(** [rawRGBToImage]: the image of a buffer of packed RGB24 bytes, or [nil]
    when the buffer is too short.  [image.Rect] orders its corners, and a
    point that was never set, or lies outside the rectangle, is transparent
    black. *)
Definition rawRGBToImage (data : list Z) (width height : Z)
  : option GoImage.image :=
  let expectedSize := Go.int (width * height * 3) in
  let len := Z.of_nat (List.length data) in
  if len <? expectedSize then None
  else
    Some
      (GoImage.mkImage (Z.min 0 width) (Z.min 0 height)
         (Z.abs width) (Z.abs height)
         (fun x y =>
            if (0 <=? x) && (x <? width) && (0 <=? y) && (y <? height) then
              let i := Go.int ((y * width + x) * 3) in
              if i + 2 <? len then
                (widen8 (nth (Z.to_nat i) data 0),
                 widen8 (nth (Z.to_nat (i + 1)) data 0),
                 widen8 (nth (Z.to_nat (i + 2)) data 0))
              else (0, 0, 0)
            else (0, 0, 0))).

End Player.

(* ================================================================== *)
(** * Part II: the properties *)
(* ================================================================== *)

(** ** Eight-bit values *)

Module ByteFacts.

Lemma in_bytes (c : Z) : 0 <= c < 256 -> In c Go.bytes.
Proof.
  intros Hc. unfold Go.bytes.
  replace c with (Z.of_nat (Z.to_nat c)) by lia.
  apply in_map, in_seq. lia.
Qed.

(** A decidable property checked on the 256 values holds of every byte. *)
Lemma forall_byte (P : Z -> bool) :
  forallb P Go.bytes = true -> forall c, 0 <= c < 256 -> P c = true.
Proof.
  intros Hall c Hc.
  rewrite forallb_forall in Hall. apply Hall, in_bytes, Hc.
Qed.

(** A function that never decreases from one integer to the next never
    decreases over an interval. *)
Lemma monotone_by_steps (f : Z -> Z) (lo hi : Z) :
  (forall c, lo <= c < hi -> f c <= f (c + 1)) ->
  forall a b, lo <= a -> a <= b -> b <= hi -> f a <= f b.
Proof.
  intros Hstep a b Hlo Hab Hhi.
  replace b with (a + Z.of_nat (Z.to_nat (b - a))) by lia.
  assert (Hn : a + Z.of_nat (Z.to_nat (b - a)) <= hi) by lia.
  induction (Z.to_nat (b - a)) as [|n IH].
  - rewrite Z.add_0_r. lia.
  - rewrite Nat2Z.inj_succ in *.
    replace (a + Z.succ (Z.of_nat n)) with (a + Z.of_nat n + 1) by lia.
    specialize (Hstep (a + Z.of_nat n)). lia.
Qed.

Lemma uint8_range (z : Z) : 0 <= Go.uint8 z < 256.
Proof. unfold Go.uint8. apply Z.mod_pos_bound. lia. Qed.

Lemma uint8_small (z : Z) : 0 <= z < 256 -> Go.uint8 z = z.
Proof. intros H. unfold Go.uint8. apply Z.mod_small, H. Qed.

End ByteFacts.

(** ** The indexed-block renderer *)

Module ASCIIRendererFacts.
Import ASCIIRenderer ByteFacts.

(** On [uint8] operands the level expression is 1 at 128 and 0 at every
    other value: [c*5 + 127] is reduced modulo 256 before the division. *)
Lemma cubeLevel_bytes (c : Z) :
  0 <= c < 256 -> cubeLevel c = if c =? 128 then 1 else 0.
Proof.
  intros Hc.
  apply Z.eqb_eq.
  apply (forall_byte (fun c => cubeLevel c =? (if c =? 128 then 1 else 0)));
    [vm_compute; reflexivity | exact Hc].
Qed.

Lemma cubeLevel_range (c : Z) : 0 <= cubeLevel c <= 1.
Proof.
  unfold cubeLevel, Go.div.
  pose proof (uint8_range (Go.uint8 (c * 5) + 127)) as H.
  rewrite Z.quot_div_nonneg by lia.
  split.
  - apply Z.div_pos; lia.
  - apply Z.div_le_upper_bound; lia.
Qed.

Lemma grayStep_range (red : Z) :
  0 <= Go.div (Go.uint8 (Go.uint8 (red - 8) * 23)) 240 <= 1.
Proof.
  unfold Go.div.
  pose proof (uint8_range (Go.uint8 (red - 8) * 23)) as H.
  rewrite Z.quot_div_nonneg by lia.
  split.
  - apply Z.div_pos; lia.
  - apply Z.lt_succ_r. apply Z.div_lt_upper_bound; lia.
Qed.

Lemma rgbToAnsi256_range (red green blue : Z) :
  16 <= rgbToAnsi256 red green blue <= 255.
Proof.
  unfold rgbToAnsi256.
  pose proof (cubeLevel_range red) as Hr.
  pose proof (cubeLevel_range green) as Hg.
  pose proof (cubeLevel_range blue) as Hb.
  pose proof (grayStep_range red) as Hgray.
  destruct ((red =? green) && (green =? blue)).
  - destruct (red <? 8); [lia|].
    destruct (248 <? red); lia.
  - cbv zeta.
    destruct (5 <? cubeLevel red), (5 <? cubeLevel green),
      (5 <? cubeLevel blue); lia.
Qed.

(** C1, at the failing input.  The specification's cube sends pure red
    (255, 0, 0) to level 5 and index 16 + 36*5 = 196; [rgbToAnsi256] returns
    16, because the level is computed on [uint8]: 255*5 + 127 wraps to 122
    and 122 / 255 is 0.  The code's level is 1 at 128 and 0 again at 129 and
    at 255, so it is not monotone and never reaches 5. *)
Theorem C1_cube_level_wraps_in_uint8 :
  rgbToAnsi256 255 0 0 = 16
  /\ cubeIndex_spec 255 0 0 = 196
  /\ cubeLevel 128 = 1 /\ cubeLevel 129 = 0 /\ cubeLevel 255 = 0
  /\ cubeLevel_spec 255 = 5.
Proof. vm_compute. repeat split; reflexivity. Qed.

(** C2, as stated, fails: with value 0, brightness 0.5 and contrast 2 the
    code returns 127 (brightness first: 127.5, which contrast leaves at the
    midpoint), while contrast first and brightness afterwards gives
    -127.5 + 127.5 = 0.  Every float operation at this input is exact. *)
Lemma C2_contrast_first_is_not_the_code :
  adjustPixel 0 0.5 2 = 127
  /\ adjust_contrast_then_brightness 0 0.5 2 = 0
  /\ adjustPixel 0 0.5 2 <> adjust_contrast_then_brightness 0 0.5 2.
Proof. vm_compute. repeat split; try reflexivity. discriminate. Qed.

(** The clamp leaves no float below 0 or above 255 (a NaN, which compares
    with nothing, passes through). *)
Lemma clamp255_bounds (x : float) :
  (clamp255 x <? 0)%float = false /\ (255 <? clamp255 x)%float = false.
Proof.
  unfold clamp255.
  destruct (x <? 0)%float eqn:Hlow; [split; reflexivity|].
  destruct (255 <? x)%float eqn:Hhigh; [split; reflexivity|].
  split; assumption.
Qed.

(** C2, amended: for every channel value, brightness and contrast,
    [adjustPixel] adds the brightness term first, applies the contrast
    around mid-grey to the brightened value, clamps to [0, 255] and
    truncates; the clamped float is neither below 0 nor above 255 and the
    result is a value of 0..255. *)
Theorem C2_brightness_first_then_contrast
  (value : Z) (brightness contrast : float) :
  let brightened := (Go.float64 value + brightness * 255)%float in
  let clamped := clamp255 (contrastAroundMid brightened contrast) in
  adjustPixel value brightness contrast
  = adjust_brightness_then_contrast value brightness contrast
  /\ adjustPixel value brightness contrast = Go.uint8_of_float64 clamped
  /\ (clamped <? 0)%float = false /\ (255 <? clamped)%float = false
  /\ 0 <= adjustPixel value brightness contrast <= 255.
Proof.
  intros brightened clamped.
  assert (Hcode : adjustPixel value brightness contrast
                  = Go.uint8_of_float64 clamped) by reflexivity.
  split; [reflexivity|]. split; [exact Hcode|].
  destruct (clamp255_bounds (contrastAroundMid brightened contrast))
    as [Hlow Hhigh].
  split; [exact Hlow|]. split; [exact Hhigh|].
  rewrite Hcode. unfold Go.uint8_of_float64.
  pose proof (uint8_range (Go.int_of_float64 clamped)). lia.
Qed.

(** C10: the code that [rgbToAnsi256] returns lies in 16..255 for every
    channel triple, whatever the [uint8] arithmetic wraps to, and so does
    the code printed by the pixel loop of [renderColorASCII] after any
    brightness and contrast adjustment. *)
Theorem C10_ansi_code_in_16_255 (red green blue : Z) :
  16 <= rgbToAnsi256 red green blue <= 255
  /\ forall brightness contrast,
       16 <= fst (renderColorCell red green blue brightness contrast) <= 255.
Proof.
  split.
  - apply rgbToAnsi256_range.
  - intros brightness contrast. unfold renderColorCell. cbv zeta. simpl fst.
    apply rgbToAnsi256_range.
Qed.

End ASCIIRendererFacts.

(** ** The bitmap renderer: palette quantization *)

Module QuantizationFacts.
Import SixelRenderer ByteFacts.

Lemma colorToPalette_levels (r g b : Z) :
  colorToPalette r g b
  = Go.uint8 (clampLevel 7 (level r scale8) * 32
              + clampLevel 7 (level g scale8) * 4
              + clampLevel 3 (level b scale4)).
Proof. reflexivity. Qed.

(** The ten Newton rounds, run on each of the 256 channel values: the red
    and green level lies in 0..7 and the blue level in 0..3. *)
Lemma level8_range (c : Z) : 0 <= c < 256 -> 0 <= level c scale8 <= 7.
Proof.
  intros Hc.
  pose proof (forall_byte
    (fun c => (0 <=? level c scale8) && (level c scale8 <=? 7))) as H.
  specialize (H ltac:(vm_compute; reflexivity) c Hc). cbv beta in H.
  apply andb_true_iff in H. lia.
Qed.

Lemma level4_range (c : Z) : 0 <= c < 256 -> 0 <= level c scale4 <= 3.
Proof.
  intros Hc.
  pose proof (forall_byte
    (fun c => (0 <=? level c scale4) && (level c scale4 <=? 3))) as H.
  specialize (H ltac:(vm_compute; reflexivity) c Hc). cbv beta in H.
  apply andb_true_iff in H. lia.
Qed.

(** From one channel value to the next the computed level never falls. *)
Lemma level8_step (c : Z) :
  0 <= c < 255 -> level c scale8 <= level (c + 1) scale8.
Proof.
  intros Hc.
  pose proof (forall_byte
    (fun c => (c =? 255) || (level c scale8 <=? level (c + 1) scale8))) as H.
  specialize (H ltac:(vm_compute; reflexivity) c ltac:(lia)). cbv beta in H.
  apply orb_true_iff in H. lia.
Qed.

Lemma level8_monotone (a b : Z) :
  0 <= a -> a <= b -> b < 256 -> level a scale8 <= level b scale8.
Proof.
  intros Ha Hab Hb.
  apply (monotone_by_steps (fun c => level c scale8) 0 255); try lia.
  intros c Hc. apply level8_step, Hc.
Qed.

(** On channel values the index is the plain sum: nothing is clamped and
    the conversion to [uint8] changes nothing. *)
Lemma colorToPalette_bytes (r g b : Z) :
  0 <= r < 256 -> 0 <= g < 256 -> 0 <= b < 256 ->
  colorToPalette r g b
  = level r scale8 * 32 + level g scale8 * 4 + level b scale4.
Proof.
  intros Hr Hg Hb. rewrite colorToPalette_levels.
  pose proof (level8_range r Hr). pose proof (level8_range g Hg).
  pose proof (level4_range b Hb).
  unfold clampLevel.
  destruct (Z.ltb_spec 7 (level r scale8)); [lia|].
  destruct (Z.ltb_spec 7 (level g scale8)); [lia|].
  destruct (Z.ltb_spec 3 (level b scale4)); [lia|].
  apply uint8_small. lia.
Qed.

(** The examples of the specification: white is index 255, black index 0,
    and mid-grey the index 5*32 + 5*4 + 2. *)
Example colorToPalette_examples :
  colorToPalette 255 255 255 = 255
  /\ colorToPalette 0 0 0 = 0
  /\ colorToPalette 128 128 128 = 182.
Proof. vm_compute. repeat split; reflexivity. Qed.

(** C4: for fixed green and blue channel values and red values R1 < R2, the
    palette index computed by [colorToPalette], with its ten-round Newton
    square root, satisfies index(R1,G,B) <= index(R2,G,B). *)
Theorem C4_palette_index_monotone_in_red (G B R1 R2 : Z) :
  0 <= G < 256 -> 0 <= B < 256 ->
  0 <= R1 -> R1 < R2 -> R2 < 256 ->
  colorToPalette R1 G B <= colorToPalette R2 G B.
Proof.
  intros HG HB H1 H12 H2.
  rewrite !colorToPalette_bytes by lia.
  pose proof (level8_monotone R1 R2 H1 ltac:(lia) H2).
  lia.
Qed.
--------------------
*Work item*
Check each line above for the string "zeta" and copy the ones that have it.

*Completed exercise*
  - cbv zeta.
  - intros brightness contrast. unfold renderColorCell. cbv zeta. simpl fst.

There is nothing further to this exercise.